Que les articles suivants prévoient la durée du contrat (3 ans) et un prix forfaitaire de 100.000 francs HT.

Considérant que, par courrier en date du 26 décembre 1994, la société IDC GESTION a été informée par la société FACTORIAL que certains produits cédés par la société NEURONES en vertu du contrat du 02 mars

1994 étaient sa propriété et qu'elle n'avait jamais passé d'accords avec la société NEURONES, l'autorisait à les céder à des tiers.

Considérant que la société NEURONES ne conteste pas les faits ci-dessus rapportés mais qu'elle se prévaut, en cause d'appel, d'un document intitulé "protocole d'accord" signé de la société FACTORIAL et d'elle-même, rappelant qu'après une saisie contrefaçon opérée dans les locaux de la société NEURONES, les parties ont décidé de se rapprocher et que, moyennant une contrepartie financière, les sociétés appartenant au groupe AREDIA (dont la société IDC GESTION) auraient le droit d'utiliser les supports litigieux ; qu'elle déduit de là que la société IDC GESTION n'a subi aucun préjudice dès lors que "l'erreur" commise par elle a été réparée ; qu'elle en veut pour preuve le fait que les autres sociétés appartenant au groupe AREDIA n'ont formulé aucune protestations et qu'elles ont pu, à leur plus grand avantage, utiliser le même support que celui cédé à la société IDC GESTION.

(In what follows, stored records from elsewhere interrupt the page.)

(** * Cuckoo web: process tree, pagination bar and behavior view

    A shallow embedding of [cuckoo/web/src/scripts/process_tree.js]:
    the [Tree] branch toggle, the [PaginationBar] renderer and its click
    handling, and the [ProcessBehaviorView] controller with its
    asynchronous chunk loading. *)

From Stdlib Require Import ZArith String Ascii Decimal DecimalString DecimalZ.
From stdpp Require Import base decidable option list sorting gmap strings.
From Equations Require Import Equations.

#[local] Set Warnings "-clear-no-such-hyp".

Local Open Scope string_scope.
Local Open Scope list_scope.
Local Open Scope Z_scope.

(** ** JavaScript values used by the script *)

(** Numbers.  Page numbers are integers; the only non-integer the script can
    produce is [NaN] (from [parseInt] or from arithmetic on [undefined]). *)
Inductive JsNum :=
| NaN
| Int (z : Z).

#[global] Instance JsNum_eq_dec : EqDecision JsNum.
Proof. solve_decision. Defined.

(** [a + k] and [a - k] for a literal [k]. *)
Definition num_add (a : JsNum) (k : Z) : JsNum :=
  match a with Int z => Int (z + k) | NaN => NaN end.

Definition num_sub (a : JsNum) (k : Z) : JsNum :=
  match a with Int z => Int (z - k) | NaN => NaN end.

(** Comparisons: every comparison with [NaN] is false. *)
Definition num_lt (a b : JsNum) : bool :=
  match a, b with Int x, Int y => x <? y | _, _ => false end.

Definition num_gt (a b : JsNum) : bool := num_lt b a.

Definition num_eq (a b : JsNum) : bool :=
  match a, b with Int x, Int y => x =? y | _, _ => false end.

(** [Math.max] and [Math.min] return [NaN] as soon as an argument is. *)
Definition Math_max (a b : JsNum) : JsNum :=
  match a, b with Int x, Int y => Int (Z.max x y) | _, _ => NaN end.

Definition Math_min (a b : JsNum) : JsNum :=
  match a, b with Int x, Int y => Int (Z.min x y) | _, _ => NaN end.

(** Decimal rendering of an integer, as string conversion does. *)
Definition num_to_string (z : Z) : string :=
  NilZero.string_of_int (Z.to_int z).

(** The values that flow through pids, pages and filters. *)
Inductive JsVal :=
| VUndefined
| VNull
| VNum (n : JsNum)
| VStr (s : string).

#[global] Instance JsVal_eq_dec : EqDecision JsVal.
Proof. solve_decision. Defined.

(** Truthiness, as tested by [if(x)] and [!x]. *)
Definition truthy (v : JsVal) : bool :=
  match v with
  | VUndefined | VNull => false
  | VNum NaN => false
  | VNum (Int z) => negb (z =? 0)
  | VStr s => negb (String.eqb s "")
  end.

(** String conversion inside a template literal. *)
Definition to_string (v : JsVal) : string :=
  match v with
  | VUndefined => "undefined"
  | VNull => "null"
  | VNum NaN => "NaN"
  | VNum (Int z) => num_to_string z
  | VStr s => s
  end.

(** *** [parseInt] on decimal text

    Optional sign, then the longest prefix of decimal digits; [NaN] when
    there is no digit.  (Leading blanks and the hexadecimal prefix are not
    modelled: the script only parses the text of its own [page:] links.) *)
Definition digit_of (c : ascii) : option (uint -> uint) :=
  match c with
  | "0"%char => Some D0 | "1"%char => Some D1 | "2"%char => Some D2
  | "3"%char => Some D3 | "4"%char => Some D4 | "5"%char => Some D5
  | "6"%char => Some D6 | "7"%char => Some D7 | "8"%char => Some D8
  | "9"%char => Some D9
  | _ => None
  end.
(* ===== verification/_CoqProject ===== *)
-Q . S2P
Prelude.v
Wire.v
ProtoTypes.v
ProtoValid.v
ProtoSafety.v
ProtoEncode.v
ProtoDecode.v
ProtoRoundTrip.v
ProtoTheorems.v
HistorySync.v
HistorySyncTheorems.v
HistoryService.v
HistoryServiceTheorems.v
FileOs.v
UnixPath.v
FileTransfer.v
FileTransferTheorems.v
ManualTransfer.v
ManualTransferTheorems.v
ManualTransferSafety.v
ManualTransferSender.v
ManualTransferDelivery.v
ManualTransferRetry.v
PeerProfile.v
PeerProfileTheorems.v
PluginApi.v
TransferManager.v
TransferManagerTheorems.v
TransferManagerSafety.v
FileOffers.v
TransferService.v
TransferServiceTheorems.v
TransferDelivery.v
Layout.v
LayoutTheorems.v
InputCapture.v
Capture.v
CaptureTheorems.v
CaptureSafety.v
ClientManager.v
ClientService.v
ClientTheorems.v
ClientBarriers.v
InputEmulation.v
Clipboard.v
ClipboardTheorems.v
Emulation.v
EmulationTask.v
EmulationTheorems.v
ListenTheorems.v
ListenSafety.v
EmulationSystem.v
EmulationSafety.v
ClipboardService.v
ClipboardServiceTheorems.v
ClipboardDelivery.v
Actions.v
PluginRouting.v
Manifest.v
Supervisor.v
SupervisorExample.v
SupervisorTheorems.v
SupervisorSafety.v
SupervisorBounds.v
HistoryDb.v
HistoryWorker.v
HistoryDbTheorems.v
HistoryDbSafety.v
HistoryConvergence.v
HistoryQueries.v
HistoryReplica.v
PackageDigest.v
PackageDigestTheorems.v
PluginTrust.v
PluginDiscovery.v
PackageStore.v
PluginRegistry.v
PluginService.v
PluginConsent.v
ConsentTheorems.v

Mais considérant que cette argumentation ne saurait être suivie ; qu'en effet, le dol doit s'apprécier au moment ou la convention a été conclue.

Or considérant qu'il est acquis en l'espèce que, lors de la signature de la convention, la société NEURONES s'est prévalue faussement de la qualité de propriétaire et de concepteur de créations originales et a indiqué, toujours mensongèrement, que ces créations originales étaient en cours de dépôt ou déposé à l'INPI ; que de telles affirmations, émanant d'une société qui se présente elle-même comme une des plus importantes dans le domaine spécifiques des supports de cours, ne peuvent relever d'une simple erreur comme il est soutenu mais qu'elle constitue des manoeuvres destinées à mener l'autre partie à contracter, manoeuvre dont le caractère déterminant ne saurait être contesté dès lors qu'il est évident que la société IDC

GESTION ne se serait pas engagé si elle avait su que, quelques semaines plus tard, elle allait faire l'objet de menaces lourdes de sous-entendus émanant de la société FACTORIAL ; que ces allégations mensongères, qui touchent l'essence même du contrat rappelé à l'article I, ne sauraient être davantage qualifié d'accessoires et de nature à n'affecter que de "10 à 15 % de la valeur du contrat".

Que, de même, il importe peu que plusieurs mois après la conclusion du contrat, la société NEURONES ait trouvé un arrangement avec la société FACTORIAL et que les autres sociétés appartenant au groupe AREDIA se soient satisfait de cet arrangement ; que, dans ces conditions, c'est à bon droit que le tribunal a prononcé la nullité du contrat pour dol, ordonné la restitution du prix soit 100.000 francs HT et la restitution du fichier prospect-client et condamné la société NEURONES à payer à la société IDC GESTION la somme de 100.000 francs à titre de dommages et intérêts dès lors que celle-ci n'a pu exploiter le contrat dans les conditions conventionnellement prévues et en retenir le juste bénéfice escompté.

* Sur les factures

Considérant que le tribunal a fait une juste appréciation du différent opposant les parties quant aux factures de fournitures ; que les parties n'apportent aucune critique utile de ce chef ; que le jugement déféré sera encore confirmé sur ce point.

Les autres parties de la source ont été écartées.